Мышкин не добился своей цели.

Шел 1880 год, знаменательный год, который по революционному накалу был схож с 1860. Россия бурлила. Усилилась стачечная борьба; возникли первые рабочие союзы, активизировались земские деятели; террористические акты следовали один за другим. Надвигалась революция! Александр II передал власть в руки Лорис-Меликову, все достоинство которого состояло в том, что он умел «ловко обманывать». Бойкие газетчики завопили о «медовом месяце либерализма», о «весне». Добившись роли диктатора, Лорис сумел так ловко вести свою хитрую политику, что одной рукой принимал щедро сыпавшиеся на него либеральные венки, а другой — сеял гнет и притеснения, особенно там, где его подлые дела оставались тайными для света.

Эта «весна» и сказалась на Мышкине. Диктатор Лорис-Меликов, страшась за свою шкуру, не решился предать военному суду известного революционера: за Мышкина отомстит не одна Вера Засулич! И трусливый диктатор, который «лисьим хвостом прикрывал волчью свою морду», приказал объявить поступок Мышкина «выпадом отчаявшегося в жизни человека», и его, Мышкина, не наказывая, перевели в Ново-Борисоглебокую центральную тюрьму, туда, где содержались Войнаральский и Ковалик.

29

В октябре 1880 года шла в Мариинском театре опера «Майская ночь», дирижировал новой оперой автор, Римский-Корсаков. В зале — весь сановный Петербург: ждали царя. Но Александр II не «соизволили прибыть».

Белые хаты залиты лунным светом. Из-за плетней проглядывают любопытные подсолнечники. Сцена кажется бездонной: песчаная дорога уходит вдаль, к самому небу. Всюду цветы. Все благоухает, дрожит от счастья, а влюбленный Левко тоскует:

Спи, моя красавица…

Публика в зале замерла: со сцены струит летняя истома, трепетная тишина и предчувствие трагедии, простой, будничной, одной из тех, что всегда отдается болью в человеческих сердцах.
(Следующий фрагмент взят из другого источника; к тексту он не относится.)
(* ===== verification/Agent.v ===== *)
(** * The loop of an agent: agents/runtime/agent.py ([AgentToolRuntime]), with
    agents/runtime/policy.py

    The settings of a run (policy, platform configuration, messages) are arguments;
    the model, the executor and the clock are the outside of AgentTools.v.  The body
    of the loop returns [Continue] or [Return].  [_execute_single_operation_call] is a
    generator of its own: its consumer, the loop, leaves at the first error or
    confirmation event, so that nothing after that [yield] runs; [yield_to_loop]
    raises [GeneratorExit] there.  Payloads that only describe the run to the journal
    (token counts, durations, snapshots of the prompt) are left out. *)
From S2P Require Import Prelude.
From S2P Require Import Confirmation.
From S2P Require Import ToolLedger.
From S2P Require Import Operations.
From S2P Require Import Protocol.
From S2P Require Import OperationContext.
From S2P Require Import AgentTools.
Open Scope Z_scope.

Definition MAX_OPERATION_RESULT_PREVIEW_CHARS : nat := Z.to_nat 4096.
Definition MAX_STEPS_WITHOUT_SUCCESSFUL_TOOL_RESULT_DEFAULT : Z := 2.

Record PolicyLimits := {
  max_llm_calls : Z;
  max_tool_calls_total : Z;
  max_wall_time_ms : Z;
  tool_timeout_ms : Z;
  max_retries : Z
}.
Министр внутренних дел Лорис-Меликов взбешен: царь не поверил ему, не приехал — струсил или перестал доверять своему министру «охранных дел»? Раздражают Лориса и звуки, льющиеся со сцены: они вызывают в нем что-то жаркое, сладкое и влекущее, как аромат экзотического цветка. Ощущение чего-то пережитого в прошлом, чего-то сладостного, острого и жгучего перехватывает горло. А за креслом Меликова сидит профессор Доброславин, из тюремного ведомства, и бубнит, бубнит.

Лорис-Меликов повернулся и сказал возмущенно:

— Уже решили: их увезут из централок и задержат в Мценске!
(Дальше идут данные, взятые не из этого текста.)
(* ===== verification/AgentErrors.v ===== *)
(** * The exceptions of the pure parts of an agent run

    Reading schemas, arguments, answers and results raises ordinary exceptions only:
    neither a cancellation nor the exit of a generator comes out of them. *)
From S2P Require Import Prelude.
From S2P Require Import Operations.
From S2P Require Import Protocol.
From S2P Require Import OperationContext.
From S2P Require Import AgentTools.
From S2P Require Import Agent.
Open Scope Z_scope.

(** [except Exception] catches it. *)
Definition ordinary (e : exn) : Prop := match e with PyError _ _ => True | _ => False end.
Definition orderly {A} (r : result exn A) : Prop := match r with Ok _ => True | Err e => ordinary e end.

Lemma orderly_err {A} (r : result exn A) e : orderly r -> r = Err e -> ordinary e.
Proof. by intros H ->. Qed.

Create HintDb orderly.
Ltac ordered_step :=
  match goal with
  | |- orderly (Ok _) => exact I
  | |- orderly (Err (PyError _ _)) => exact I
  | |- orderly (Err attribute_error) => exact I
  | |- orderly (Err type_error) => exact I
  | H : ?r = Err ?e |- orderly (Err ?e) => apply (orderly_err r e); [clear H|exact H]
  | |- orderly (match ?x with _ => _ end) => destruct x eqn:?
  | |- _ => solve [eauto 2 with orderly nocore]
  end.
Ltac ordered := repeat ordered_step.

Section Orderly.
Variables (repr : json -> string) (dumps dumps_sorted : json -> string)
  (json_loads literal_eval : string -> option json) (py_float : string -> option json)
  (jsonschema : option (odict json -> json -> result exn (option (string * string)))).
Variables (tool_call_blocks json_blocks : string -> list string)
  (without_tool_call_blocks without_json_blocks : string -> string).

(** ** Arguments *)
Lemma orderly_iter_items v : orderly (iter_items v).
Proof. unfold iter_items. ordered. Qed.
#[local] Hint Resolve orderly_iter_items : orderly.

Lemma orderly_required_names schema : orderly (required_names repr schema).
Proof. unfold required_names. ordered. Qed.
#[local] Hint Resolve orderly_required_names : orderly.

Lemma orderly_schema op : orderly (build_prompt_input_schema repr op).
Proof. unfold build_prompt_input_schema. ordered. Qed.
#[local] Hint Resolve orderly_schema : orderly.

Lemma orderly_strip_optional_nulls : forall v schema, orderly (_strip_optional_nulls repr v schema).
Proof.
  induction v as [v IH] using json_parts_ind. intros schema. destruct v as [| | | | | |args]; try exact I. simpl.
  destruct (jget _ schema) as [| | | | | |properties]; try exact I.
  destruct (required_names repr schema) as [required|e] eqn:Er; [|by apply (orderly_err _ _ (orderly_required_names schema))].
  match goal with |- orderly (match ?g with _ => _ end) => assert (orderly g) as Hg; [|by destruct g] end.
  induction IH as [|[key value] args Hv _ Hargs]; [exact I|]. simpl in Hv.
  match type of Hargs with orderly ?g => destruct g end; destruct value; try done;
    destruct (od_get key properties) as [[]|]; try done;
    match goal with |- context [_strip_optional_nulls repr ?v ?c] => specialize (Hv c); by destruct (_strip_optional_nulls repr v c) end.
Qed.
#[local] Hint Resolve orderly_strip_optional_nulls : orderly.

Lemma orderly_normalize_args op args : orderly (_normalize_args repr json_loads literal_eval op args).
Proof. unfold _normalize_args. ordered. Qed.

(** ** Validation *)
Lemma orderly_orelse a b : orderly a -> orderly b -> orderly (orelse a b).
Proof. destruct a as [[]|]; done. Qed.

Definition tidy (f : validator) : Prop := forall v path, orderly (f v path).
Definition tidy_entry (kv : string * option validator) : Prop := match kv.2 with Some f => tidy f | None => True end.

Lemma orderly_check_required required fields path : orderly (check_required repr required fields path).
Proof. induction required as [|field required IH]; simpl; [done|]. destruct field; simpl; try done. by destruct (od_mem _ _). Qed.

Lemma orderly_check_properties children fields path :
  Forall tidy_entry children -> orderly (check_properties children fields path).
Proof.
  induction 1 as [|[key child] children Hc _ IH]; [done|]. simpl. apply orderly_orelse; [|done].
  destruct (od_get key fields), child; done || apply Hc.
Qed.

Lemma orderly_check_items validate idx l path : tidy validate -> orderly (check_items validate idx l path).
Proof. intros Hv. revert idx. induction l; intros idx; simpl; [done|]. by apply orderly_orelse. Qed.

Lemma od_get_entry {A} (P : string * A -> Prop) k v (d : odict A) : Forall P d -> od_get k d = Some v -> exists k', P (k', v).
Proof.
  intros Hd H%od_get_elem. rewrite Forall_forall in Hd. by eauto.
Qed.

Lemma tidy_check_node node own nested :
  Forall tidy_entry own -> Forall (fun kv => Forall tidy_entry kv.2) nested -> tidy (check_node repr node own nested).
Proof.
  intros Ho Hn v path. unfold check_node. apply orderly_orelse; [unfold check_type, invalid; ordered|].
  apply orderly_orelse; [unfold check_enum, invalid; ordered|].
  apply orderly_orelse; [unfold check_minimum, invalid; ordered|]. destruct v as [| | | | |l|fields]; try done.
  - destruct (od_get "items" own) as [[f|]|] eqn:Ei; try done. simpl. apply orderly_check_items.
    by apply (od_get_entry _ _ _ _ Ho) in Ei as [? Hf].
  - apply orderly_orelse; [destruct (default _ _); try done; apply orderly_check_required|].
    apply orderly_orelse; [unfold check_additional, invalid; ordered|]. apply orderly_check_properties.
    destruct (od_get "properties" nested) as [l|] eqn:Ep; [|constructor]. by apply (od_get_entry _ _ _ _ Hn) in Ep as [? Hf].
Qed.

Definition tidy_node (node : json) : Prop := tidy_entry ("", _validate repr node).

Lemma tidy_children v : parts (fun c => tidy_node c) v ->
  match v with JObj d => Forall tidy_entry (map (fun kv => (kv.1, _validate repr kv.2)) d) | _ => True end.
Proof. destruct v; try done. simpl. rewrite Forall_map. intros H. by eapply Forall_impl. Qed.

Lemma tidy_validate node : tidy_node node.
Proof.
  enough (tidy_node node /\ parts (fun c => tidy_node c) node) as [? _] by done.
  induction node as [v IH] using json_parts_ind.
  assert (parts (fun c => tidy_node c) v) as Hp by (destruct v; try done; (eapply Forall_impl; [exact IH|by intros ? [? _]])).
  split; [|done]. destruct v as [| | | | | |d]; try done. apply (tidy_check_node d); [by apply tidy_children in Hp|].
  rewrite Forall_map. eapply Forall_impl; [exact IH|]. intros [k v] [_ Hc]. simpl in *.
  destruct v; [constructor..|]. by apply tidy_children in Hc.
Qed.

(** What jsonschema raises is an ordinary exception. *)
Hypothesis jsonschema_orderly : forall validate schema args, jsonschema = Some validate -> orderly (validate schema args).

Lemma orderly_validate_args op args : orderly (_validate_args repr py_float jsonschema op args).
Proof.
  unfold _validate_args, invalid. destruct (build_prompt_input_schema repr op) as [schema|e] eqn:Es.
  2:{ apply (orderly_err _ _ (orderly_schema op) Es). }
  destruct jsonschema as [validate|] eqn:Ej.
  - pose proof (jsonschema_orderly validate schema (_coerce_args py_float args schema) eq_refl) as Hv.
    destruct (validate _ _) as [[[]|]|]; done.
  - unfold _validate_args_builtin. pose proof (tidy_validate (JObj schema)) as Ht. apply Ht.
Qed.

(** ** Answers *)
Lemma orderly_read_block data acc : orderly (read_block dumps_sorted data acc).
Proof. unfold read_block. ordered. Qed.

Lemma orderly_read_blocks blocks acc : orderly (read_blocks json_loads dumps_sorted blocks acc).
Proof.
  revert acc. induction blocks as [|b blocks IH]; intros acc; simpl; [done|].
  pose proof (orderly_read_block (json_loads b) acc) as Hb. destruct (read_block _ _ _); [apply IH|done].
Qed.

Lemma orderly_parse_llm_response strict content :
  orderly (parse_llm_response json_loads dumps_sorted tool_call_blocks json_blocks without_tool_call_blocks without_json_blocks
             strict content).
Proof.
  unfold parse_llm_response. pose proof orderly_read_blocks as Hb.
  ordered; eapply orderly_err; eauto.
Qed.

Lemma orderly_native_message r : orderly (native_message r).
Proof. unfold native_message, py_get. ordered. Qed.

Lemma orderly_native_call item : orderly (native_call repr json_loads item).
Proof. unfold native_call. ordered. Qed.

Lemma orderly_read_native items calls seen : orderly (fst (read_native repr json_loads dumps_sorted items calls seen)).
Proof.
  revert calls seen. induction items as [|item items IH]; intros calls seen; simpl; [done|].
  pose proof (orderly_native_call item) as Hn. destruct (native_call _ _ _) as [[[name args]|]|]; simpl; try done.
  destruct (bool_decide _); done.
Qed.

Lemma orderly_parse_native response seen : orderly (fst (parse_native_tool_calls repr json_loads dumps_sorted response seen)).
Proof.
  unfold parse_native_tool_calls. destruct response as [| | | | | |r]; try done.
  pose proof (orderly_native_message r) as Hm. destruct (native_message r) as [[message|]|]; try done.
  destruct message; try done. simpl. destruct (truthy _); [|done].
  match goal with |- context [iter_items ?v] => pose proof (orderly_iter_items v) as Hi; destruct (iter_items v) as [items|]; [|done] end.
  simpl. pose proof (orderly_read_native items [] seen) as Hr. by destruct (read_native _ _ _ items [] seen) as [[[]|] ?].
Qed.

Lemma orderly_normalize_response response : orderly (normalize_response repr response).
Proof. unfold normalize_response, dict_of. ordered. Qed.

Lemma orderly_raw_tool_calls raw : orderly (raw_tool_calls raw).
Proof.
  unfold raw_tool_calls. destruct raw as [| | | | | |r]; try exact I. pose proof (orderly_native_message r) as Hm.
  destruct (native_message r); [|done]. unfold dict_of. ordered.
Qed.

(** ** Results *)
Lemma orderly_dict_of v : orderly (dict_of v).
Proof. by destruct v. Qed.
#[local] Hint Resolve orderly_dict_of : orderly.

Lemma orderly_project_output name d b : orderly (project_output repr name d b).
Proof.
  unfold project_output, _compact_collection_info_for_context, _compact_template_search_for_context. ordered.
Qed.

Lemma orderly_format_result result slug b evidence : orderly (format_result_for_context repr dumps result slug b evidence).
Proof.
  unfold format_result_for_context. destruct (tr_success result); [|done]. destruct (json_or _ _) as [| | | | | |d]; try done.
  match goal with |- context [project_output _ ?n d b] => pose proof (orderly_project_output n d b) as Hp end.
  by destruct (project_output _ _ d b).
Qed.

Lemma orderly_observations outs : orderly (observations repr dumps outs).
Proof.
  assert (forall o, orderly (observation repr dumps o)) as Ho by (intros o; unfold observation; ordered).
  induction outs as [|o outs IH]; simpl; [done|]. specialize (Ho o). destruct (observation _ _ o), (observations _ _ outs); done.
Qed.

Lemma orderly_format_observation_text outs : orderly (format_observation_text repr dumps outs).
Proof. unfold format_observation_text. pose proof (orderly_observations outs). by destruct (observations _ _ outs). Qed.

Lemma orderly_results_messages native raw_response raw results :
  orderly (results_messages repr dumps native raw_response raw results).
Proof.
  unfold results_messages. destruct native, raw as [response|]; try exact I.
  pose proof (orderly_raw_tool_calls response) as Hr. destruct (raw_tool_calls response) as [calls|]; [|done].
  pose proof (orderly_iter_items calls) as Hi. by destruct (iter_items calls).
Qed.

Lemma orderly_max_steps platform : orderly (max_steps_setting platform).
Proof. unfold max_steps_setting, py_int. ordered. Qed.
End Orderly.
— Условия, ваше высокопревосходительство, условия надо было бы изменить. Трупы, а не люди.

— Уже решили: будем менять условия!

— Тридцать копеек, ваше высокопревосходительство, на тридцать копеек в день не раскормишь их, не поставишь на ноги.

— Уже решили: шестьдесят копеек! И перестаньте бубнить.

В промозглое серое утро вывели Мышкина из камеры. Лязгая кандалами и покачиваясь от слабости, шел он по затихшему коридору.

Надзиратель распахнул последнюю, наружную дверь.

Мышкин выглянул в мир, в вольный мир и… увидел столб с качающимся на нем трупом.

Обман зрения! Это только дерево. Черное дерево. Голый осенний скелет дерева!